The National Coalition for Hospice and Palliative Care (Coalition) and its 13 national organizational Members voted unanimously to endorse the bi-partisan “Expanding Access to Palliative Care for Seniors Act” introduced today by the Co-Chairs of the Senate Comprehensive Care Caucus, Senators Rosen (D-NV), Barrasso (R-WY), Baldwin, (D-WI) and Fischer (R-NE).
“Approximately 6,000,000 people in the United States could benefit from palliative care and are not receiving it – this bi-partisan bill signals to the Centers for Medicare and Medicaid Services that the time has come to test a national model of care that focuses on improving the quality of life for people living with serious illness,” said Amy Melnick, MPA, Executive Director of the Coalition.
Palliative care is delivered by an interdisciplinary team of doctors, nurses, social workers, chaplains, physician assistants, pharmacists, and others who work together to relieve the pain and suffering of a serious illness and provide the best possible quality of life for patients and their families.
Edo Banach, Coalition Board President adds, “Our Coalition Members have a long history of legislative and regulatory advocacy requesting the development and implementation of a community-based palliative care demonstration at CMS. Patients and families who need palliative care should be able to access it where they want it most – in their homes and communities.

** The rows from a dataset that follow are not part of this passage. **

Lemma tail_inv_append s e isNew :
  (isNew = false -> NewEvents s = []) ->
  tail_inv s -> tail_inv (appendAccepted (absorb s e) e isNew).
Proof.
  intros Hn [T1 T2].
  destruct (accepted_fields s e isNew) as (_ & _ & _ & _ & _ & F6 & F7).
  split; rewrite history_append by done.
  - by rewrite F6, foldl_snoc, T1.
  - by rewrite F7, last_snoc.
Qed.

Lemma hist_inv_empty id cs : hist_inv (emptyRuntimeState id cs).
Proof. split; simpl; try done. apply NoDup_nil_2. Qed.

Lemma tail_inv_empty id cs : tail_inv (emptyRuntimeState id cs).
Proof. done. Qed.

(** Invariants carry through the loop. *)
Lemma addEventsLoop_inv (P : WorkflowRuntimeState -> Prop) isNew :
  (forall s e, (isNew = false -> NewEvents s = []) -> admissible s e = true -> P s ->
     P (appendAccepted (absorb s e) e isNew)) ->
  forall events s, (isNew = false -> NewEvents s = []) -> P s ->
    P (addEventsLoop s events isNew None).1.
Proof.
  intros Hstep. induction events as [|e rest IH]; intros s Hn HP; [done |].
  simpl. rewrite addEventWithDedup_None. destruct (admissible s e) eqn:Ha.
  - specialize (IH (appendAccepted (absorb s e) e isNew)).
    destruct (addEventsLoop _ rest isNew None) as [s2 errs]. cbn [fst] in *. apply IH; [| auto].
    intros ->. rewrite (proj1 (appendAccepted_old s e)). auto.
  - specialize (IH s Hn HP). destruct (addEventsLoop s rest isNew None). done.
Qed.

#[export] Hint Resolve hist_inv_append tail_inv_append hist_inv_empty tail_inv_empty : core.

Lemma AddEvent_hist_inv s e : hist_inv s -> hist_inv (AddEvent s e).1.
Proof.
  intros H. rewrite AddEvent_eq. destruct (admissible s e) eqn:Ha; simpl; [| done].
  by apply hist_inv_append.
Qed.

(** The whole state as a function of the log. *)
Definition state_of_log (id : string) (cs : option string) (l : list HistoryEvent)
    : WorkflowRuntimeState :=
  mkWorkflowRuntimeState id [] l [] [] []
    (head (omap GetExecutionStarted l))
    (head (omap GetExecutionCompleted l))
    (head (omap (fun e => (fun _ => AsTime (Timestamp e)) <$> GetExecutionStarted e) l))
    ((fun e => AsTime (Timestamp e)) <$> last l)
    (head (omap (fun e => (fun _ => AsTime (Timestamp e)) <$> GetExecutionCompleted e) l))
    false (foldl suspendStep false l) cs (foldl stalledStep None l).
Lemma applyCompletion_ok s0 act router x st st' b :
  wa_Type act = Some (WorkflowAction_CompleteWorkflow x) ->
  same_origin s0 (as_state st) -> CompletedEvent (as_state st) = None ->
  applyCompletion (wa_Id act) router x st = (st', Ok b) ->
  b = false /\ step_ok s0 act st st'.
Proof.
  intros Ht [Hi Hs] Hc H. unfold applyCompletion in H. run H.
  rewrite AddEvent_eq in H. unfold admissible in H. cbn in H. rewrite Hc in H. cbn in H.
  rewrite Hs in H. change (option_bind _ _ es_ParentInstance (StartEvent s0))
    with (StartEvent s0 ≫= es_ParentInstance) in H.
  destruct (StartEvent s0 ≫= es_ParentInstance) as [p|] eqn:P; run_cases.
  all: stepped_done Ht P; unfold IsCompleted; rewrite Hc; cbn; unfold notifyParent;
    rewrite P; cbn; rewrite ?app_nil_r; try done.
  unfold absMsg, childResult. cbn.
  match goal with Hp : pi_WorkflowInstance _ = Some _ |- _ => rewrite Hp end.
  by destruct (co_WorkflowStatus x), (co_FailureDetails x).
Qed.

Lemma applyContinueAsNew_true router x st st' b :
  applyContinueAsNew a customStatus rh router x st = (st', Ok b) ->
  b = true /\ ar_ContinuedAsNew (as_result st') = true.
Proof.
  intros H. unfold applyContinueAsNew, replaceWorkflowRuntimeState, NewRootTraceContext in H.
  run H. run_cases; done.
Qed.

(** One iteration: it either ends the turn by continuing as new, or is a step. *)
Lemma applyAction_ok s0 resolved act st st' b :
  same_origin s0 (as_state st) ->
  (forall k, Has (Some resolved) k (wa_Id act) = IsPresent (history s0) k (wa_Id act)) ->
  applyAction a customStatus tc rh resolved act st = (st', Ok b) ->
  if b then ar_ContinuedAsNew (as_result st') = true else step_ok s0 act st st'.
Proof.
  intros Ho Hr H. unfold applyAction in H.
  destruct (wa_Type act) as [[]|] eqn:Ht; [.. | discriminate].
  - by apply (applyScheduleTask_ok s0) in H as [-> ?].
  - by apply (applyCreateChildWorkflow_ok s0) in H as [-> ?].
  - by apply (applyCreateTimer_ok s0) in H as [-> ?].
  - by apply (applySendEvent_ok s0) in H as [-> ?].
  - unfold applyCompleteWorkflow, mbind, M_bind, gets in H.
    destruct (CompletedEvent (as_state st)) eqn:Hc.
    + unfold mret, M_ret in H. injection H as <- <-. unfold step_ok. split; [| done]. split; try done.
      * by rewrite Hc.
      * unfold effect, IsCompleted. by rewrite Ht, Hc, ob_app_empty_r.
    + destruct (co_WorkflowStatus x) eqn:Hw;
        try (by apply (applyCompletion_ok s0) in H as [-> ?]).
      by apply applyContinueAsNew_true in H as [-> ?].
  - by apply (applyTerminateWorkflow_ok s0 act) in H as [-> ?].
  - by apply (applyVersionNotAvailable_ok s0 act) in H as [-> ?].
  - by apply (applyCreateDetachedWorkflow_ok s0) in H as [-> ?].
Qed.

(** The effect of an action reads only the log, the identity and the start event. *)
Lemma firstCompletion_cons c act rest :
  firstCompletion c (act :: rest) = firstCompletion (firstCompletion c [act]) rest.
Proof.
  unfold firstCompletion. destruct c; [done |]. cbn.
  by destruct (GetCompleteWorkflow act).
Qed.

Lemma firstCompletion_completes c act :
  (if firstCompletion c [act] is Some _ then true else false)
  = ((if c is Some _ then true else false) || completes act).
Proof.
  unfold firstCompletion, completes. destruct c; [done |]. cbn.
  by destruct (GetCompleteWorkflow act).
Qed.

(** The whole loop, when it does not continue as new. *)
Lemma applyLoop_ok s0 resolved acts st st' :
  same_origin s0 (as_state st) ->
  Forall (fun act => forall k,
    Has (Some resolved) k (wa_Id act) = IsPresent (history s0) k (wa_Id act)) acts ->
  applyLoop a customStatus tc rh resolved acts st = (st', Ok tt) ->
  ar_ContinuedAsNew (as_result st') = false ->
  let s := as_state st in let s' := as_state st' in
  same_origin s0 s' /\ OldEvents s' = OldEvents s /\ CustomStatus s' = CustomStatus s /\
  CompletedEvent s' = firstCompletion (CompletedEvent s) acts /\
  outboxOf s' = ob_app (outboxOf s) (effects s0 (IsCompleted s) acts).
Proof.
  intros Ho Hr. revert st Ho. induction Hr as [|act rest Hact Hr IH]; intros st Ho H Hcan.
  - injection H as <-. cbn. rewrite ob_app_empty_r. split_and!; try done.
    by destruct (CompletedEvent (as_state st)).
  - cbn [applyLoop] in H. unfold mbind, M_bind in H.
    destruct (applyAction _ _ _ _ _ _ st) as [st1 [[]| |]] eqn:E; try discriminate.
    + apply (applyAction_ok s0) in E; [| done..]. injection H as <-. congruence.
    + apply (applyAction_ok s0) in E as [[H1 H2 H3 H4 H5 H6 H7] H8]; [| done..].
      assert (same_origin s0 (as_state st1)) as Ho1.
      { destruct Ho as [Ho1 Ho2]. split; congruence. }
      destruct (IH st1 Ho1 H Hcan) as (I1 & I2 & I3 & I4 & I5).
      split_and!; [done | congruence | congruence | |].
      * by rewrite firstCompletion_cons, <- H6.
      * rewrite I5, H7, <- ob_app_assoc. cbn. do 3 f_equal.
        unfold IsCompleted. rewrite H6. apply firstCompletion_completes.
Qed.
End Runs.

(** ** The log invariant *)

Lemma hist_inv_ext s s' :
  history s' = history s -> StartEvent s' = StartEvent s -> CreatedTime s' = CreatedTime s ->
  CompletedEvent s' = CompletedEvent s -> CompletedTime s' = CompletedTime s ->
  IsSuspended s' = IsSuspended s -> hist_inv s -> hist_inv s'.
Proof. intros H1 H2 H3 H4 H5 H6 []. split; rewrite H1, ?H2, ?H3, ?H4, ?H5, ?H6; done. Qed.

(** What a property of the runtime state has to satisfy to survive a pass of
    actions: it does not depend on the outbox and the status fields, events may be
    added, and every fresh generation has it. *)
Class LogProperty (P : WorkflowRuntimeState -> Prop) : Prop := {
  lp_ext s s' :
    OldEvents s' = OldEvents s -> NewEvents s' = NewEvents s -> StartEvent s' = StartEvent s ->
    CreatedTime s' = CreatedTime s -> CompletedEvent s' = CompletedEvent s ->
    CompletedTime s' = CompletedTime s -> IsSuspended s' = IsSuspended s ->
    ContinuedAsNew s' = ContinuedAsNew s -> P s -> P s';
  lp_add s e : P s -> P (AddEvent s e).1;
  lp_fresh cs s es input router t1 t2 u trace carry :
    P (newGeneration cs s es input router t1 t2 u trace carry)
}.

(** A computation keeps a property of the runtime state, however it ends. *)
Definition keeps {X} (P : WorkflowRuntimeState -> Prop) (m : A X) : Prop :=
  forall st, P (as_state st) -> P (as_state (m st).1).

Section Keeps.
Context (P : WorkflowRuntimeState -> Prop).

Lemma keeps_pure {X} (m : A X) :
  (forall st, as_state (m st).1 = as_state st) -> keeps P m.
Proof. intros H st Hs. by rewrite H. Qed.

Lemma keeps_ret {X} (x : X) : keeps P (mret x).
Proof. by apply keeps_pure. Qed.

Lemma keeps_bind {X Y} (m : A X) (k : X -> A Y) :
  keeps P m -> (forall x, keeps P (k x)) -> keeps P (mbind k m).
Proof.
  intros Hm Hk st Hs. unfold mbind, M_bind. specialize (Hm st Hs).
  destruct (m st) as [st1 [x | e | p]]; [by apply Hk | done | done].
Qed.

Lemma keeps_mod f : (forall s, P s -> P (f s)) -> keeps P (modState f).
Proof. intros Hf st Hs. by apply Hf. Qed.

Lemma keeps_liftErr {X} msg (r : X + error) : keeps P (liftErr msg r).
Proof. apply keeps_pure. by destruct r. Qed.

Lemma keeps_deref {X} what (p : option X) : keeps P (deref what p).
Proof. apply keeps_pure. by destruct p. Qed.
End Keeps.

Create HintDb keeps.
#[local] Hint Resolve keeps_ret keeps_liftErr keeps_deref : keeps.
#[local] Hint Extern 1 (keeps _ (mbind _ _)) => apply keeps_bind; [| intros ?] : keeps.
#[local] Hint Extern 2 (keeps _ readClock) => apply keeps_pure; reflexivity : keeps.
#[local] Hint Extern 2 (keeps _ drawUUID) => apply keeps_pure; reflexivity : keeps.
#[local] Hint Extern 2 (keeps _ NewRootTraceContext) => apply keeps_pure; reflexivity : keeps.
#[local] Hint Extern 2 (keeps _ (gets _)) => apply keeps_pure; reflexivity : keeps.
#[local] Hint Extern 2 (keeps _ (modResult _)) => apply keeps_pure; reflexivity : keeps.
#[local] Hint Extern 2 (keeps _ (throw _)) => apply keeps_pure; reflexivity : keeps.
#[local] Hint Extern 2 (keeps _ (addHistory _)) =>
  apply keeps_mod; intros; apply lp_add; assumption : keeps.
#[local] Hint Extern 2 (keeps _ (addPendingMessage _)) =>
  apply keeps_mod; intros ?; apply lp_ext; reflexivity : keeps.
#[local] Hint Extern 3 (keeps _ (modState _)) =>
  apply keeps_mod; intros ?; apply lp_ext; reflexivity : keeps.
#[local] Hint Extern 4 (keeps _ (match ?x with _ => _ end)) => destruct x : keeps.
#[local] Hint Extern 4 (keeps _ (if ?x then _ else _)) => destruct x : keeps.

Lemma foldl_AddEvent s events : foldl (fun st e => (AddEvent st e).1) s events = (addEach s events).1.
Proof.
  revert s. induction events as [|e rest IH]; intros s; [done |]. simpl.
  rewrite IH. destruct (AddEvent s e) as [s1 err]. simpl. by destruct (addEach s1 rest).
Qed.

Lemma newGeneration_inv cs s es input router t1 t2 u trace carry :
  let s' := newGeneration cs s es input router t1 t2 u trace carry in
  hist_inv s' /\ tail_inv s'.
Proof.
  cbv zeta. unfold newGeneration. rewrite foldl_AddEvent.
  split; [apply addEach_hist_inv | apply addEach_tail_inv]; split; try reflexivity.
  apply NoDup_nil_2.
Qed.

#[global] Instance hist_inv_log : LogProperty hist_inv.
Proof.
  split.
  - intros s s' H1 H2 H3 H4 H5 H6 H7 _. apply hist_inv_ext; try done.
    unfold history. congruence.
  - intros s e. apply AddEvent_hist_inv.
  - intros. apply newGeneration_inv.
Qed.

Section LoopInv.
Context (P : WorkflowRuntimeState -> Prop) `{HP : !LogProperty P}.
Context `{HC : ProtoCodec}.
Variable a : Applier.
Variable customStatus : option string.
Variable tc : option TraceContext.
Variable rh : option PropagatedHistory.

Lemma applyContinueAsNew_keeps router x :
  keeps P (applyContinueAsNew a customStatus rh router x).
Proof.
  unfold applyContinueAsNew. auto 9 with keeps.
  repeat (apply keeps_bind; [auto 9 with keeps | intros ?]); auto with keeps.
  apply keeps_mod. intros s _. eapply lp_ext; [.. | apply lp_fresh]; reflexivity.
Qed.

Lemma applyLoop_keeps resolved acts :
  keeps P (applyLoop a customStatus tc rh resolved acts).
Proof.
  induction acts as [|act rest IH]; cbn [applyLoop]; [apply keeps_ret |].
  apply keeps_bind; [| intros []; auto with keeps].
  unfold applyAction. destruct (wa_Type act) as [[]|]; [.. | auto with keeps].
  - unfold applyScheduleTask. auto 12 with keeps.
  - unfold applyCreateChildWorkflow. auto 14 with keeps.
  - unfold applyCreateTimer. auto 12 with keeps.
  - unfold applySendEvent. auto 12 with keeps.
  - unfold applyCompleteWorkflow. apply keeps_bind; [auto with keeps | intros s].
    destruct (CompletedEvent s); [auto with keeps |].
    destruct (co_WorkflowStatus x); try apply applyContinueAsNew_keeps.
    all: unfold applyCompletion; auto 14 with keeps.
  - unfold applyTerminateWorkflow. auto 12 with keeps.
  - unfold applyVersionNotAvailable. auto 12 with keeps.
  - unfold applyCreateDetachedWorkflow. auto 14 with keeps.
Qed.

Lemma Actions_keeps s w acts : P s -> P (as_state (Actions a customStatus tc rh s w acts).1).
Proof.
  intros Hi. unfold Actions. apply applyLoop_keeps. cbn. by eapply lp_ext; [.. | exact Hi].
Qed.
End LoopInv.

(** ** Growth

    Without a continue-as-new completion a turn only appends to the log,
    whatever its outcome. *)

Definition grows (st st' : ApplySt) : Prop :=
  OldEvents (as_state st') = OldEvents (as_state st) /\
  (exists l, NewEvents (as_state st') = NewEvents (as_state st) ++ l) /\
  ar_ContinuedAsNew (as_result st') = ar_ContinuedAsNew (as_result st).

Definition growing {X} (m : A X) : Prop := forall st, grows st (m st).1.

Lemma grows_refl st : grows st st.
Proof. split_and!; [done | by exists []; rewrite app_nil_r | done]. Qed.

Lemma grows_trans st1 st2 st3 : grows st1 st2 -> grows st2 st3 -> grows st1 st3.
Proof.
  intros (H1 & [l1 H2] & H3) (K1 & [l2 K2] & K3).
  split_and!; [congruence | | congruence]. exists (l1 ++ l2). by rewrite K2, H2, app_assoc.
Qed.

Lemma growing_bind {X Y} (m : A X) (k : X -> A Y) :
  growing m -> (forall x, growing (k x)) -> growing (mbind k m).
Proof.
  intros Hm Hk st. unfold mbind, M_bind. specialize (Hm st).
  destruct (m st) as [st1 [x | e | q]]; [| done | done].
  eapply grows_trans; [exact Hm | apply Hk].
Qed.

Lemma growing_same {X} (m : A X) :
  (forall st, as_state (m st).1 = as_state st) ->
  (forall st, ar_ContinuedAsNew (as_result (m st).1) = ar_ContinuedAsNew (as_result st)) ->
  growing m.
Proof.
  intros H1 H2 st. unfold grows. rewrite H1, H2.
  split_and!; [done | by exists []; rewrite app_nil_r | done].
Qed.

Our Coalition asked Congress last year to consider legislation and encourage CMS to move forward in this direction. We commend Senators Rosen, Barrasso, Baldwin and Fischer for listening and for their leadership today”.
Community-based palliative care programs and hospices, in addition to other qualified providers such as home health agencies or specialized group practices, working in partnership with patients’ broader healthcare teams, are uniquely positioned to deliver this model of care.
The benefits of a community-based palliative care demonstration will include improving the quality of care for seriously ill individuals, reducing preventable hospitalizations through symptom management, enhancing the use of telehealth, and reducing the total cost of care.
Melnick notes that “this bi-partisan Congressional legislation and support for palliative care demonstrates that Congress wants CMS to test access to a robust home and community-based palliative care and services model so that many more Medicare beneficiaries, many of our most vulnerable and at risk, will have access to this care now.”
The National Coalition for Hospice and Palliative Care is a 501c3 organization that works together to ensure that all patients, families and caregivers who need it will have equitable access to quality hospice and palliative care.